Stored records:
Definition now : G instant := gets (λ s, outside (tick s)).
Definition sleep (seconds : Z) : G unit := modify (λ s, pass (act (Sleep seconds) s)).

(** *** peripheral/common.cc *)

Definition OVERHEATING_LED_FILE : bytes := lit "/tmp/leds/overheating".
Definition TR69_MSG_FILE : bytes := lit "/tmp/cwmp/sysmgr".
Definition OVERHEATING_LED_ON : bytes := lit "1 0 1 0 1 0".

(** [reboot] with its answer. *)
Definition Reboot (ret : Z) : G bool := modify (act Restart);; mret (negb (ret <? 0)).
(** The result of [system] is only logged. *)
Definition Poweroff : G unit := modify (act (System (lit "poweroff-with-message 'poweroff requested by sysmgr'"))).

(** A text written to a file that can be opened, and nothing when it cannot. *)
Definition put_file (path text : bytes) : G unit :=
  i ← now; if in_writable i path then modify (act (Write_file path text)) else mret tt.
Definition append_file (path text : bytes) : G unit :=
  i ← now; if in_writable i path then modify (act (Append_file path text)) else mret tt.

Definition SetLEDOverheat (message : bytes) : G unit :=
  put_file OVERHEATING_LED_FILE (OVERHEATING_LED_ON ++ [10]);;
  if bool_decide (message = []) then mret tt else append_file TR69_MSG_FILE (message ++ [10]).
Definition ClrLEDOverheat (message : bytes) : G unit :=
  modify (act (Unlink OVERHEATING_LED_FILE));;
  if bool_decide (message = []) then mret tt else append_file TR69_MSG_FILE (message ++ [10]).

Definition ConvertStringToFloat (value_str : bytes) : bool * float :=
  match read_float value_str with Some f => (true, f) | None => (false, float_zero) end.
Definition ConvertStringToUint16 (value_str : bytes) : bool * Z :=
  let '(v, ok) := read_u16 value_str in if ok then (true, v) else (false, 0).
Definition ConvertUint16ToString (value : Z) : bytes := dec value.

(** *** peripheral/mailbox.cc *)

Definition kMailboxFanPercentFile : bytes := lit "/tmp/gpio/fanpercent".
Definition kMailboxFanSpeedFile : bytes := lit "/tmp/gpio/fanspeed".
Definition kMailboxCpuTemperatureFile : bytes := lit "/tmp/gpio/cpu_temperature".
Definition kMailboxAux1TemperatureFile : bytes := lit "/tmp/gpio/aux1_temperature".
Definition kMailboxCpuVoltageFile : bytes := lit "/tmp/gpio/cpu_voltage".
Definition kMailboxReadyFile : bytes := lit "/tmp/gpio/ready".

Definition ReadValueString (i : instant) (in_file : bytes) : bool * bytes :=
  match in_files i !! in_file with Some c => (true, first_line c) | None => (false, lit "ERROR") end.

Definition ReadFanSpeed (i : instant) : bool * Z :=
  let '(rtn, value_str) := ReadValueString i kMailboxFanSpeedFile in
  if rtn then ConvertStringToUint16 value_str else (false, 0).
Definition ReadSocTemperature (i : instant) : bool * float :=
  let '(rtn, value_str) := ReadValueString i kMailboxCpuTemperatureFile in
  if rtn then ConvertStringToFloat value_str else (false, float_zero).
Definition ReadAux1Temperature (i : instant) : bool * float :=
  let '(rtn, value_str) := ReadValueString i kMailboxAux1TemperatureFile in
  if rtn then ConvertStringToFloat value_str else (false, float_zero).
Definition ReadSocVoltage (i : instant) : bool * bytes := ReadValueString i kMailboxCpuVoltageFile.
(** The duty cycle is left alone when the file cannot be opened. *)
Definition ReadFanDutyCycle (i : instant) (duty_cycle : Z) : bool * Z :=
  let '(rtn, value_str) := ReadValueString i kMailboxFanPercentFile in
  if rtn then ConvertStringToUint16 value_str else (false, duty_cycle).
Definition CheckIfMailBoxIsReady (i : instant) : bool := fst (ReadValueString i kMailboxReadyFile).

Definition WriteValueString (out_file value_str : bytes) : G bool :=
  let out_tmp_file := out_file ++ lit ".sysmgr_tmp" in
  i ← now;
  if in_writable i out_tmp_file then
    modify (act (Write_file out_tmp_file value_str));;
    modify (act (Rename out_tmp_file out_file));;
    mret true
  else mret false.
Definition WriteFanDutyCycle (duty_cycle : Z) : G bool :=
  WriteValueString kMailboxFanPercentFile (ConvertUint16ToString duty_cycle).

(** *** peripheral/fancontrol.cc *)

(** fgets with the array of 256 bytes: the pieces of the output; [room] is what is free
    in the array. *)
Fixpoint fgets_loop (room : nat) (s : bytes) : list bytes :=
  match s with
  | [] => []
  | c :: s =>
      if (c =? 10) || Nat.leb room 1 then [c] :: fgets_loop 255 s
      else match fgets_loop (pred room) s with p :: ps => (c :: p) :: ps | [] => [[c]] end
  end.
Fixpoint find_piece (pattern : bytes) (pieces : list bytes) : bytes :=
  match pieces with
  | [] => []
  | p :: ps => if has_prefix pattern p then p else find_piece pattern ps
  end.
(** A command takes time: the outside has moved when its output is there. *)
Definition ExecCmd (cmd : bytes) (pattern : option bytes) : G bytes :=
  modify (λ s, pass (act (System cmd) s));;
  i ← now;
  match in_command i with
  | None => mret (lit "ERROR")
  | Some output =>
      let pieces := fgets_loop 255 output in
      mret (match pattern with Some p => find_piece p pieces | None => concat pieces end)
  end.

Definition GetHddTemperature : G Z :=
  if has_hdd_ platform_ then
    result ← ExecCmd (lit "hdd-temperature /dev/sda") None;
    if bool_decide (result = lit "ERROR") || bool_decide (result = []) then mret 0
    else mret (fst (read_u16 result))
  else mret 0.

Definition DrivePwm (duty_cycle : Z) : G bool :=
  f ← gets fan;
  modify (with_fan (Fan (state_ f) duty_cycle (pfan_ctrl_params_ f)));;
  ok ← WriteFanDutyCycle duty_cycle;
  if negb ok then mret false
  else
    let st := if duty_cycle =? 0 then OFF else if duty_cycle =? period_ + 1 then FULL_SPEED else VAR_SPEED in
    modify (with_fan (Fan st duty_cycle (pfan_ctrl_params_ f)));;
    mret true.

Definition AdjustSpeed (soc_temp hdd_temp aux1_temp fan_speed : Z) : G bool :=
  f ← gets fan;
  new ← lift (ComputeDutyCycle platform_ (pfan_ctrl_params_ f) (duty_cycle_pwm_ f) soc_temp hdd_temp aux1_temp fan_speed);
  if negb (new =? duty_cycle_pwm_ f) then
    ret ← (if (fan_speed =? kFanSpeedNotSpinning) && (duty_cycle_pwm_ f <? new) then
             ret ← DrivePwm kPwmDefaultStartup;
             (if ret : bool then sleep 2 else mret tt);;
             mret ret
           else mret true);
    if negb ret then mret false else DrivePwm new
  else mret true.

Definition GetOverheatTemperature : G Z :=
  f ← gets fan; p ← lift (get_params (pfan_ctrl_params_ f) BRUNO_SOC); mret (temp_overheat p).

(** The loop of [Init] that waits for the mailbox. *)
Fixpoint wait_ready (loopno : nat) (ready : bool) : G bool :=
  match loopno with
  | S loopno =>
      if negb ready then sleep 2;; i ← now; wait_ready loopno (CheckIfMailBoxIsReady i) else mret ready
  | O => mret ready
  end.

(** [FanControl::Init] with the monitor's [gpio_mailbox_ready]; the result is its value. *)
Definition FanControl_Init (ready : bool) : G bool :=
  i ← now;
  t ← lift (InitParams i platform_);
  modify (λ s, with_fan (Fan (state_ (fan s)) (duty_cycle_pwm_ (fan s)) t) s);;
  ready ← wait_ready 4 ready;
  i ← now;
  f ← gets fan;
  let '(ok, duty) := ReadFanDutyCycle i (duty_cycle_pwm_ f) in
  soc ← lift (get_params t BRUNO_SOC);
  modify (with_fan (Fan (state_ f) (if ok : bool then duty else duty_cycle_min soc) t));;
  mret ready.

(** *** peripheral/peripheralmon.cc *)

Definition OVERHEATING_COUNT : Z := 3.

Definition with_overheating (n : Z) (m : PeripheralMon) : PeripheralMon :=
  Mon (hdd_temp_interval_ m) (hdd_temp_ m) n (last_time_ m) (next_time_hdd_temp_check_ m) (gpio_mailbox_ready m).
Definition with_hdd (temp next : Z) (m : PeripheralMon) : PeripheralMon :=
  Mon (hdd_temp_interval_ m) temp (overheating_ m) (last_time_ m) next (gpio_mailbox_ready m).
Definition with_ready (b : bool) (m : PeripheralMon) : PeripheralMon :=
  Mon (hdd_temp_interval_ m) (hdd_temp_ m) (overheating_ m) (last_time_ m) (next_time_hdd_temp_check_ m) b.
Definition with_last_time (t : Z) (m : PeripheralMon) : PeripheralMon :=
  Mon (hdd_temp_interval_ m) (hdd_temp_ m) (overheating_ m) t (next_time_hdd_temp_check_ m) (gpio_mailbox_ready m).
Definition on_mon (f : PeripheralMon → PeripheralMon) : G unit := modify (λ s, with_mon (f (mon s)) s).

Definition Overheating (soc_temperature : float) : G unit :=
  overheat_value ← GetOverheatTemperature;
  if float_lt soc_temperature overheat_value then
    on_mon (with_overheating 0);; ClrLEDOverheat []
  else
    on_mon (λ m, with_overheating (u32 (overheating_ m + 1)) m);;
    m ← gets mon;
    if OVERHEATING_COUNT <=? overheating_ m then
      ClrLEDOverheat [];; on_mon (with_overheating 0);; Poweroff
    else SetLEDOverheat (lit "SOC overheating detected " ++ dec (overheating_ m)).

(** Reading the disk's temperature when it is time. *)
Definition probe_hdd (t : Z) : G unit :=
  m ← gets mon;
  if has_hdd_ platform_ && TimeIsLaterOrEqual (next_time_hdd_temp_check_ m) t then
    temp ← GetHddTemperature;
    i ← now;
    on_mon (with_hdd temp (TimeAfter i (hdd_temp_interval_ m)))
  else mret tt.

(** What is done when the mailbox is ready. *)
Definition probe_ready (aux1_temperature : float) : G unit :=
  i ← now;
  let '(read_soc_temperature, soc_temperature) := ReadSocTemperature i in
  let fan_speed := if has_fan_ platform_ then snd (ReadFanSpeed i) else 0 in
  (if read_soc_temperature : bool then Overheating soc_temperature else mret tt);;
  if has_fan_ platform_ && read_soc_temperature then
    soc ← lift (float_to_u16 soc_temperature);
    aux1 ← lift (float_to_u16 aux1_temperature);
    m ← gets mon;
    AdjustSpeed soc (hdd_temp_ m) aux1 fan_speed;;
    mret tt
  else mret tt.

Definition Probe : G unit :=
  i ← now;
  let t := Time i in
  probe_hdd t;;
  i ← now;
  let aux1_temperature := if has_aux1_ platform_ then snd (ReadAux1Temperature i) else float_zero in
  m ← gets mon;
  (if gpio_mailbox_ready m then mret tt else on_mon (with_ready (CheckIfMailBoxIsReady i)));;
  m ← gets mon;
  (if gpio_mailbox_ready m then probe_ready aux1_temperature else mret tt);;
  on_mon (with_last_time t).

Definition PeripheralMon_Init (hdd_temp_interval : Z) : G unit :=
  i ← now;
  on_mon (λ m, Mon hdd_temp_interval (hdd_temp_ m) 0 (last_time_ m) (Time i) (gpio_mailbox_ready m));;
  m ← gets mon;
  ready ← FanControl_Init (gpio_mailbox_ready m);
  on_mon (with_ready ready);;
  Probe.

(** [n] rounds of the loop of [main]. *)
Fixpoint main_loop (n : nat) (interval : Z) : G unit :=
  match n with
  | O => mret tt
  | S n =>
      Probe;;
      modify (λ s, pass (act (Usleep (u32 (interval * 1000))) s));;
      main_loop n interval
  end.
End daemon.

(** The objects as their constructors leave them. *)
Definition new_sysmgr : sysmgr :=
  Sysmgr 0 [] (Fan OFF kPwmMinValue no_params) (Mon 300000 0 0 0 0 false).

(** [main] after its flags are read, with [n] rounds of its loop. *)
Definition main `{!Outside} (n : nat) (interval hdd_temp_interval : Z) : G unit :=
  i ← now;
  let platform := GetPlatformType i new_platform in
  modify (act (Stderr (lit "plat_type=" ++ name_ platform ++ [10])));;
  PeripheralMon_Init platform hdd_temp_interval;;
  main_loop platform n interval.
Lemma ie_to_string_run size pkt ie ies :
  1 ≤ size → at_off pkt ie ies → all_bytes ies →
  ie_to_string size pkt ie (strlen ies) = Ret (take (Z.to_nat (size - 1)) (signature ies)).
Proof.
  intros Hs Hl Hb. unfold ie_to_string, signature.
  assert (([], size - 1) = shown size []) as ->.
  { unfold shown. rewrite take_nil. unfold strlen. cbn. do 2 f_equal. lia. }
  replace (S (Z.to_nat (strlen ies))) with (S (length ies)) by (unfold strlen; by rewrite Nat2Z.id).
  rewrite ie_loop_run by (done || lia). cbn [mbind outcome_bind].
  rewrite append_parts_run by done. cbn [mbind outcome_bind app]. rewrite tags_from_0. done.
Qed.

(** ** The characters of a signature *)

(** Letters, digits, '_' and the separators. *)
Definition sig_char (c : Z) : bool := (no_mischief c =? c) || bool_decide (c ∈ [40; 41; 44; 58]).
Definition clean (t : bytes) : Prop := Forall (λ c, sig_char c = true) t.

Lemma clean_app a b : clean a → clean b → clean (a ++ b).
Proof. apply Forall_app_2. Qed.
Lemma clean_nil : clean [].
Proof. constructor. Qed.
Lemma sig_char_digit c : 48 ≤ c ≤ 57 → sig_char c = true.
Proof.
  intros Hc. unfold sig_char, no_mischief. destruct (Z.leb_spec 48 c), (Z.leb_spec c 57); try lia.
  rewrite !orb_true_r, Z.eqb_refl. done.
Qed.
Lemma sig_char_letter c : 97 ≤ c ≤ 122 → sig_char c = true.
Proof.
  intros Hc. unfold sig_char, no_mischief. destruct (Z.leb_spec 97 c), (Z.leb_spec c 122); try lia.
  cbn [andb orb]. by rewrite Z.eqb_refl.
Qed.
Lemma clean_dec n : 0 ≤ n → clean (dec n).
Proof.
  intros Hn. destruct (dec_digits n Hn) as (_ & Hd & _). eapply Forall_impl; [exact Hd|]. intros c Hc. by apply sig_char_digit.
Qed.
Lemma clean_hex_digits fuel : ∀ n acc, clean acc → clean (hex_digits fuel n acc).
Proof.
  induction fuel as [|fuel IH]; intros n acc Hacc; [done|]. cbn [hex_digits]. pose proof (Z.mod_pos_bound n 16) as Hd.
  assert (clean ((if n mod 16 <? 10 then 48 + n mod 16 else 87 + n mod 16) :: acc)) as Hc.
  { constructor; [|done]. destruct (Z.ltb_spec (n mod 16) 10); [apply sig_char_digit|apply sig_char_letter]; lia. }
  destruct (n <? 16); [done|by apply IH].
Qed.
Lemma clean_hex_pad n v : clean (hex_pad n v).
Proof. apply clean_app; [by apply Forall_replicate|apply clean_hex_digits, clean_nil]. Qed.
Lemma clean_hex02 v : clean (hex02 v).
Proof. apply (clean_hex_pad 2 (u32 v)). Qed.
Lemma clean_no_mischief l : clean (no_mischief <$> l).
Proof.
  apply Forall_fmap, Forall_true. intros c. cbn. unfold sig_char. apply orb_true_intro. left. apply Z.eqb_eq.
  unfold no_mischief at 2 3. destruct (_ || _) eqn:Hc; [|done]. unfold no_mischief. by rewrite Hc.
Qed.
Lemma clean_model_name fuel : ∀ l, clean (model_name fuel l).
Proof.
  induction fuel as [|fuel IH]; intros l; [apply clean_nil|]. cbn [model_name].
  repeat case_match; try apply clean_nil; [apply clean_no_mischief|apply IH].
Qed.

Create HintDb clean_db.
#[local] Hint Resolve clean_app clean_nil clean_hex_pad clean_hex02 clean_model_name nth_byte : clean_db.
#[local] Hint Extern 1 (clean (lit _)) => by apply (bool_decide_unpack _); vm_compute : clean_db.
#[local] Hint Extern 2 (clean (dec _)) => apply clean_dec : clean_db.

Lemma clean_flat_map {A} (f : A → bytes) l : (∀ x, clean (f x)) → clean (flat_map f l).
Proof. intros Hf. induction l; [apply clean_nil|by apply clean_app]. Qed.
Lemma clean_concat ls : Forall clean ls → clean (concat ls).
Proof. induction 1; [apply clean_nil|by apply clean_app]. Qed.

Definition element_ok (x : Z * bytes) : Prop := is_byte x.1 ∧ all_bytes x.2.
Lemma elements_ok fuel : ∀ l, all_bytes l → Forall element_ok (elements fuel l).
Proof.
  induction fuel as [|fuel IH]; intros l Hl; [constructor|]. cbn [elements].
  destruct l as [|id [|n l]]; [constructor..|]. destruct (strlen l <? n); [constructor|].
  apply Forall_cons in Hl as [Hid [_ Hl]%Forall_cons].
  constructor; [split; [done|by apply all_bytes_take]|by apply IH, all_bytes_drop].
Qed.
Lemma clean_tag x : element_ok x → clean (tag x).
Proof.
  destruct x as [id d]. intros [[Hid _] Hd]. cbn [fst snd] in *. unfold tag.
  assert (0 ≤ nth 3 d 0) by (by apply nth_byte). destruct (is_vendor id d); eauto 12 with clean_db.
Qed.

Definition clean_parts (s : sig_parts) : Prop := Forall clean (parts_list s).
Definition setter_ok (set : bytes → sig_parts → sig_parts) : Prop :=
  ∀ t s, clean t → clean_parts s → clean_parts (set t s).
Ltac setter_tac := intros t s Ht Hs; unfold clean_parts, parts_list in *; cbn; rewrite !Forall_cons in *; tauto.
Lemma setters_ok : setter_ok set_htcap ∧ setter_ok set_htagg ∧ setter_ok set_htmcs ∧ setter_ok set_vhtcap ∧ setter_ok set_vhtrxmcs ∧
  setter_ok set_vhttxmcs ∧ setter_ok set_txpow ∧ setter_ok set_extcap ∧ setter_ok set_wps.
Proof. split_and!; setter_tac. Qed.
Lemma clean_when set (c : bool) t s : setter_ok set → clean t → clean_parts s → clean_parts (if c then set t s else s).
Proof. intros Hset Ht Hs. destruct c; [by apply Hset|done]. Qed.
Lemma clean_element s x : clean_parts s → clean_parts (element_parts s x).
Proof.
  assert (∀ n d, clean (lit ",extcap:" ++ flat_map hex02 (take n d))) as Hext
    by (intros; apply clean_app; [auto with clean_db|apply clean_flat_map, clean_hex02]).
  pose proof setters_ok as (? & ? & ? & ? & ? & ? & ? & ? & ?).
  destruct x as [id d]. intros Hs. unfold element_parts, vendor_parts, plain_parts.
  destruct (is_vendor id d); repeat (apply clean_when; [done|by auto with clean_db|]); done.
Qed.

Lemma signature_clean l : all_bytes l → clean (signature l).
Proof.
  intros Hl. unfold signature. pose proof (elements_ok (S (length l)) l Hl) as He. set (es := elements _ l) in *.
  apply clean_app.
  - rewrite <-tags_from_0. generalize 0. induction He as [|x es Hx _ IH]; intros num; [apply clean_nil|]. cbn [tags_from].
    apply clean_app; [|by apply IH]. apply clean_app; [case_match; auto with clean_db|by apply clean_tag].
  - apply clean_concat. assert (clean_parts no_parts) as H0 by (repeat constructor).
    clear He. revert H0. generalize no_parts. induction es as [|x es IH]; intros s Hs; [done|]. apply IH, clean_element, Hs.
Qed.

## Work to be completed
The exercise is to copy out every line above that has the word "kMailboxFanPercentFile" in it.

## Task solution
Definition kMailboxFanPercentFile : bytes := lit "/tmp/gpio/fanpercent".
  let '(rtn, value_str) := ReadValueString i kMailboxFanPercentFile in
  WriteValueString kMailboxFanPercentFile (ConvertUint16ToString duty_cycle).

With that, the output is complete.